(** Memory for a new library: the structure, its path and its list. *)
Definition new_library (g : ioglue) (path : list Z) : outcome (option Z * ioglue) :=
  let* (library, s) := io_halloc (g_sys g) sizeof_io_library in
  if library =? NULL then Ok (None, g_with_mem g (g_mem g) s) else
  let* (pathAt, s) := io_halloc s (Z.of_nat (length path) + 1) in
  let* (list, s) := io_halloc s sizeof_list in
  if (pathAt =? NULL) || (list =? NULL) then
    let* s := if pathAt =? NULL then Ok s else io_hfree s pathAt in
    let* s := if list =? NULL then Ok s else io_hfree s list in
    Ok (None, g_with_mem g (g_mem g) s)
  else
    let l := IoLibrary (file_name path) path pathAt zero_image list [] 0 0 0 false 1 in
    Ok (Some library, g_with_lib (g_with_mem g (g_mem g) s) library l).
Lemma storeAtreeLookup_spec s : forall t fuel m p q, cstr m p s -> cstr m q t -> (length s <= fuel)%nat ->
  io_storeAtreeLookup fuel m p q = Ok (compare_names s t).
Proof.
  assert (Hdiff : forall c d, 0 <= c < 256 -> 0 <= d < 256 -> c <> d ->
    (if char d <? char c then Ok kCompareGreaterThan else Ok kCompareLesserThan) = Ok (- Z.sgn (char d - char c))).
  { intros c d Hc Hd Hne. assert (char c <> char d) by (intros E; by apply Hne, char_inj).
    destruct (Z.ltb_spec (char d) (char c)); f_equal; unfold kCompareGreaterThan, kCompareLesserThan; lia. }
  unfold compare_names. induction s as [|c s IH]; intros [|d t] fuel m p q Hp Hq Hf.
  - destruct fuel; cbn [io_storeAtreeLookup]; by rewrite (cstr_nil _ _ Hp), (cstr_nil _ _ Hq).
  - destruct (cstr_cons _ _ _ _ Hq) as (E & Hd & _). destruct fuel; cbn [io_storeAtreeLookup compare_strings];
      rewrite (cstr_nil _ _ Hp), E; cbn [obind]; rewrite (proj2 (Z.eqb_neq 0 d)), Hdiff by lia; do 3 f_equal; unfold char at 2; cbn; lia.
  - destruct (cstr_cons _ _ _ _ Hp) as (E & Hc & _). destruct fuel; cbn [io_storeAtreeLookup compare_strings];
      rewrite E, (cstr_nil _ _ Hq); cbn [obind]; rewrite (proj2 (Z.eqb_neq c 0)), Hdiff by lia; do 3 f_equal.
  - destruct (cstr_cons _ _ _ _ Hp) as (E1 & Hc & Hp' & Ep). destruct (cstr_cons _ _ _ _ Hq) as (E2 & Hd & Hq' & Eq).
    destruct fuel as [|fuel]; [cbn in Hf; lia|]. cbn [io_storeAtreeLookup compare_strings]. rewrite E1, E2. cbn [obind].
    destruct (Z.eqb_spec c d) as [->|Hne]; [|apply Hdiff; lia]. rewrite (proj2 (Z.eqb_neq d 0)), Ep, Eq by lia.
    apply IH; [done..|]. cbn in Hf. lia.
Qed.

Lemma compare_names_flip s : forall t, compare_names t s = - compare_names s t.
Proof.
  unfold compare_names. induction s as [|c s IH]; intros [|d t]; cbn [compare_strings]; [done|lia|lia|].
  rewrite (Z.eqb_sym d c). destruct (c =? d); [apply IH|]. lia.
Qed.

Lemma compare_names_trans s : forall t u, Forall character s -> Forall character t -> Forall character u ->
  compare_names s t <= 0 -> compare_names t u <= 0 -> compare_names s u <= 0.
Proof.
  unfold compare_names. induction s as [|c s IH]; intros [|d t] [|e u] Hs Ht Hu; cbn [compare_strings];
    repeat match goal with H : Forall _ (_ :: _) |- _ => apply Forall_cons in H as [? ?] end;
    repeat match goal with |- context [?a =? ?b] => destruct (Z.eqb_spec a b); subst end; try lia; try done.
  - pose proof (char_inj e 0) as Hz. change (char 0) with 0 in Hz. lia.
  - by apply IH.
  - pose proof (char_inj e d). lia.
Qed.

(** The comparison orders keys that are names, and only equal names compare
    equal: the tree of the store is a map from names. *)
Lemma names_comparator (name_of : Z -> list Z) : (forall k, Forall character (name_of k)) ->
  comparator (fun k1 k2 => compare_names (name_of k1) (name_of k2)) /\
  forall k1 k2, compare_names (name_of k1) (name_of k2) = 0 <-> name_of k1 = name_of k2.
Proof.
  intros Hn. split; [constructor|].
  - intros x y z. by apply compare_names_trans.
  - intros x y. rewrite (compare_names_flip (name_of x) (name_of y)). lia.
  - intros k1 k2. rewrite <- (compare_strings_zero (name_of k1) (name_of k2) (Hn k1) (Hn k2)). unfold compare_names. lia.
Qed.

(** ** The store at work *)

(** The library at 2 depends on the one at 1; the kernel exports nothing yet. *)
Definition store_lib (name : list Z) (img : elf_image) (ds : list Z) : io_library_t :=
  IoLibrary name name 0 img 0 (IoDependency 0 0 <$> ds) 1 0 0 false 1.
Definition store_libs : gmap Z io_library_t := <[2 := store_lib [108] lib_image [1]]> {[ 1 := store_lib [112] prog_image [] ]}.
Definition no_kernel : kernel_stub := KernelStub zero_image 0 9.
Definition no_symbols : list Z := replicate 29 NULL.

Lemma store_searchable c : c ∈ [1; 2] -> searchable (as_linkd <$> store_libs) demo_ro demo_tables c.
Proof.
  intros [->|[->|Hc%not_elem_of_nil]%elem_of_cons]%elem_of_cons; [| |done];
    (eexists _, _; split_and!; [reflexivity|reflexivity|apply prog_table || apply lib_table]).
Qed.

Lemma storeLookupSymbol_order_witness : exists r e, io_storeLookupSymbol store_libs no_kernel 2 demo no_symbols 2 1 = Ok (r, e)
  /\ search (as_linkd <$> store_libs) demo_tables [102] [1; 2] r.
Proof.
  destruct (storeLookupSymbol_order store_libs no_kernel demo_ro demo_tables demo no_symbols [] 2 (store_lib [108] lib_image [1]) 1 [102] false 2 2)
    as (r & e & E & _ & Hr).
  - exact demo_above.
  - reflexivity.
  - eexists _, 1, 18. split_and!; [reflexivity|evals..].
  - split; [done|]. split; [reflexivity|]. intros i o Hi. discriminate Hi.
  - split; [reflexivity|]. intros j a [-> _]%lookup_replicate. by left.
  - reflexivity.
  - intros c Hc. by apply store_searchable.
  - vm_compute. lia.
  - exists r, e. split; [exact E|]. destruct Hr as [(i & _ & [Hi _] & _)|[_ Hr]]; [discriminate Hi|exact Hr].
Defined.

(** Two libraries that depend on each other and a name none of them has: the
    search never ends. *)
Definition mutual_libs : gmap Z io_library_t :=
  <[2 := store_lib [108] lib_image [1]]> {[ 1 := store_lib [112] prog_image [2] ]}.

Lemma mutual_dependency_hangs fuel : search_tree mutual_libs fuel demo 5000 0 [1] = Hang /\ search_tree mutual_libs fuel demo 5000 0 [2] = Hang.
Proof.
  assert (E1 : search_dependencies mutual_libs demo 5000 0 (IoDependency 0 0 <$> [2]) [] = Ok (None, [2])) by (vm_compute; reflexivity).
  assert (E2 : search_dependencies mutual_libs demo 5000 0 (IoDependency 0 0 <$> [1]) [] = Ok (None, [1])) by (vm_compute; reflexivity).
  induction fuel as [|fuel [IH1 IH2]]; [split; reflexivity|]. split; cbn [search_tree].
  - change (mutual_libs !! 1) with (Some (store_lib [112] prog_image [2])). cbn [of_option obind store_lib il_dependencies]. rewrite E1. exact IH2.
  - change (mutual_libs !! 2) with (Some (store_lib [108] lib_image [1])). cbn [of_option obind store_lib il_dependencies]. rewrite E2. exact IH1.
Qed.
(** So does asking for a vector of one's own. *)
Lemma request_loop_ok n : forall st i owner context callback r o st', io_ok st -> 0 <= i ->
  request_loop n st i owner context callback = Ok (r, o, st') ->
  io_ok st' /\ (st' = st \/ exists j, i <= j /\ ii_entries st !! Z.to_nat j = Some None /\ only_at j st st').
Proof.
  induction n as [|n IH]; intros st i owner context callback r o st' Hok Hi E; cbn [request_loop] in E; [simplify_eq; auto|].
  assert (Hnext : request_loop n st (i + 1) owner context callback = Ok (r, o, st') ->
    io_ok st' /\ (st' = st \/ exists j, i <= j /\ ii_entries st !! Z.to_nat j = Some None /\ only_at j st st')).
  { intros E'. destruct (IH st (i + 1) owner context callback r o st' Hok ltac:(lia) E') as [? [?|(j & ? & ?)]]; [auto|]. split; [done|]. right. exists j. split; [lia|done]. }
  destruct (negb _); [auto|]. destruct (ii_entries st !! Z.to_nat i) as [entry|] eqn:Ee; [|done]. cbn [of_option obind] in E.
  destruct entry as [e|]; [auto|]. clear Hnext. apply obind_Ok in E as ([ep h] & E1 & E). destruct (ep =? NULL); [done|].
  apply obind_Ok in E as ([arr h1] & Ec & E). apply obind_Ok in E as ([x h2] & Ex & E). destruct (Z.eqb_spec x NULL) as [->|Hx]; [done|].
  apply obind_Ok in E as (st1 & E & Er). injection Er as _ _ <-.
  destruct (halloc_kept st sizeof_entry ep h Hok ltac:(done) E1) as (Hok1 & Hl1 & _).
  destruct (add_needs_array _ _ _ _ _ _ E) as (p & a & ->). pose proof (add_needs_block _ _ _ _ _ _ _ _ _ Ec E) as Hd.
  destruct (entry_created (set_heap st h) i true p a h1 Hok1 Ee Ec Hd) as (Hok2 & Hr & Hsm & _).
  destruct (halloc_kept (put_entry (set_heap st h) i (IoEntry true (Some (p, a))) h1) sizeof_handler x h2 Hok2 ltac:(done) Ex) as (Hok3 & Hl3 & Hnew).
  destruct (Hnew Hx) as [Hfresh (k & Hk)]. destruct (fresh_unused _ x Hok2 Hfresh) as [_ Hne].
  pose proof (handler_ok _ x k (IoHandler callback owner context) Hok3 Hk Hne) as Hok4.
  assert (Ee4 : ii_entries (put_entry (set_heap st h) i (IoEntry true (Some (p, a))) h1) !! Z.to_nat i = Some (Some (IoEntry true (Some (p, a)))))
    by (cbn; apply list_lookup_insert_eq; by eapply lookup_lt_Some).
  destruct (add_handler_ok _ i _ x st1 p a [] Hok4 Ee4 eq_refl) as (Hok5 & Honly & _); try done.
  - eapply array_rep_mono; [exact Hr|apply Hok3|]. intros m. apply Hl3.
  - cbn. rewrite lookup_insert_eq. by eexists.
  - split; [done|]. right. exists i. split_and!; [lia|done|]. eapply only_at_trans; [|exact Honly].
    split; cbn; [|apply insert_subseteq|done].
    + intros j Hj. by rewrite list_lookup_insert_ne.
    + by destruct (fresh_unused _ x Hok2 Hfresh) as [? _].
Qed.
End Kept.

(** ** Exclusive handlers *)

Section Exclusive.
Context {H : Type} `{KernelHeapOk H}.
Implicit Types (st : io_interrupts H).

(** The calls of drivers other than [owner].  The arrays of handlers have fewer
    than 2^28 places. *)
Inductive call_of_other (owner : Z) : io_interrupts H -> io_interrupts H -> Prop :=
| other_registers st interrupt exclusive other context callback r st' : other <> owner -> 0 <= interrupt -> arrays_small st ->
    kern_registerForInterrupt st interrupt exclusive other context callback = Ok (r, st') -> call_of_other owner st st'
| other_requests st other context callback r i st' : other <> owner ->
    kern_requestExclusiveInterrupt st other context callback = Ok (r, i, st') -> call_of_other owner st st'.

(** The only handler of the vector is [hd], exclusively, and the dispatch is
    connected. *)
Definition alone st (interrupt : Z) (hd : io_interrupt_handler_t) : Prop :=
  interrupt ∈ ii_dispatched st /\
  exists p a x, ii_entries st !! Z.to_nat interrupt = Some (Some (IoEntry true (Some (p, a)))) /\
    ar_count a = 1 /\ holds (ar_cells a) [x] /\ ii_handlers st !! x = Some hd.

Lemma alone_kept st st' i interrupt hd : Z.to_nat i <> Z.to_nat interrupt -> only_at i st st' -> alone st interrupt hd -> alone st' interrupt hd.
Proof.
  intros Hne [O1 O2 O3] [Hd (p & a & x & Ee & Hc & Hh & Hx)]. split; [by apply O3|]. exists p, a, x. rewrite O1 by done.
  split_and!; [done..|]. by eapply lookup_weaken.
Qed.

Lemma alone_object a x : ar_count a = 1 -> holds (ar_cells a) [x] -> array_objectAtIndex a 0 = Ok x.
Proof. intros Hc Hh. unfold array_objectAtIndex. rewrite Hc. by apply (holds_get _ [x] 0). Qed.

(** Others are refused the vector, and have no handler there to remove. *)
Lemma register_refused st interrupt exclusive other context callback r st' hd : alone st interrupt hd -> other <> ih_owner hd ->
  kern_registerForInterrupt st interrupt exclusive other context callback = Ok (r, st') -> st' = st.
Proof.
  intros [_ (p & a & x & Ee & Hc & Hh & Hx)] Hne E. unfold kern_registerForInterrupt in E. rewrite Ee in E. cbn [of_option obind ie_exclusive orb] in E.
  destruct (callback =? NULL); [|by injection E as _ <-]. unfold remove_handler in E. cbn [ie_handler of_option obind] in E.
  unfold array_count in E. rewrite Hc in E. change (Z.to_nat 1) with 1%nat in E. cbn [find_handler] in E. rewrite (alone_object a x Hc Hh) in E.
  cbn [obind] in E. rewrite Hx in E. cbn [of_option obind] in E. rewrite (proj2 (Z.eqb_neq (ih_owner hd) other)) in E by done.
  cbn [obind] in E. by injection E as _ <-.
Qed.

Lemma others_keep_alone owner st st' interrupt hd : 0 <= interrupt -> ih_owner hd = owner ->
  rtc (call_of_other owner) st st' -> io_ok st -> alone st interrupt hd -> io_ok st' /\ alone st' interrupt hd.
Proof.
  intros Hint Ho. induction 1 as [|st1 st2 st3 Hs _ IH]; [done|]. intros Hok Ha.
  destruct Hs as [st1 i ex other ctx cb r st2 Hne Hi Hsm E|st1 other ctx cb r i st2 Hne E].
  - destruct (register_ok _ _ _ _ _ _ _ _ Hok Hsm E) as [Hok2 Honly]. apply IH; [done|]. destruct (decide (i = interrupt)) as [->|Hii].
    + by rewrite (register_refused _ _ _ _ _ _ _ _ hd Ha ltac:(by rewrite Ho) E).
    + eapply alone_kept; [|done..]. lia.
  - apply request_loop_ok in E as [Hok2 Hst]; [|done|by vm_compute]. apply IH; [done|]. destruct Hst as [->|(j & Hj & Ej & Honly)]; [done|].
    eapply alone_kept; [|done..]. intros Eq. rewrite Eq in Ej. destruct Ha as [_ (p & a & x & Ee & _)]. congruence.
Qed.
#####
An exact copy of the lines above between the line holding "search never ends. *)" and the line holding "j st st')).", inclusive, is the whole answer.

    search never ends. *)
Definition mutual_libs : gmap Z io_library_t :=
  <[2 := store_lib [108] lib_image [1]]> {[ 1 := store_lib [112] prog_image [2] ]}.

Lemma mutual_dependency_hangs fuel : search_tree mutual_libs fuel demo 5000 0 [1] = Hang /\ search_tree mutual_libs fuel demo 5000 0 [2] = Hang.
Proof.
  assert (E1 : search_dependencies mutual_libs demo 5000 0 (IoDependency 0 0 <$> [2]) [] = Ok (None, [2])) by (vm_compute; reflexivity).
  assert (E2 : search_dependencies mutual_libs demo 5000 0 (IoDependency 0 0 <$> [1]) [] = Ok (None, [1])) by (vm_compute; reflexivity).
  induction fuel as [|fuel [IH1 IH2]]; [split; reflexivity|]. split; cbn [search_tree].
  - change (mutual_libs !! 1) with (Some (store_lib [112] prog_image [2])). cbn [of_option obind store_lib il_dependencies]. rewrite E1. exact IH2.
  - change (mutual_libs !! 2) with (Some (store_lib [108] lib_image [1])). cbn [of_option obind store_lib il_dependencies]. rewrite E2. exact IH1.
Qed.
(** So does asking for a vector of one's own. *)
Lemma request_loop_ok n : forall st i owner context callback r o st', io_ok st -> 0 <= i ->
  request_loop n st i owner context callback = Ok (r, o, st') ->
  io_ok st' /\ (st' = st \/ exists j, i <= j /\ ii_entries st !! Z.to_nat j = Some None /\ only_at j st st').
Proof.
  induction n as [|n IH]; intros st i owner context callback r o st' Hok Hi E; cbn [request_loop] in E; [simplify_eq; auto|].
  assert (Hnext : request_loop n st (i + 1) owner context callback = Ok (r, o, st') ->
    io_ok st' /\ (st' = st \/ exists j, i <= j /\ ii_entries st !! Z.to_nat j = Some None /\ only_at j st st')).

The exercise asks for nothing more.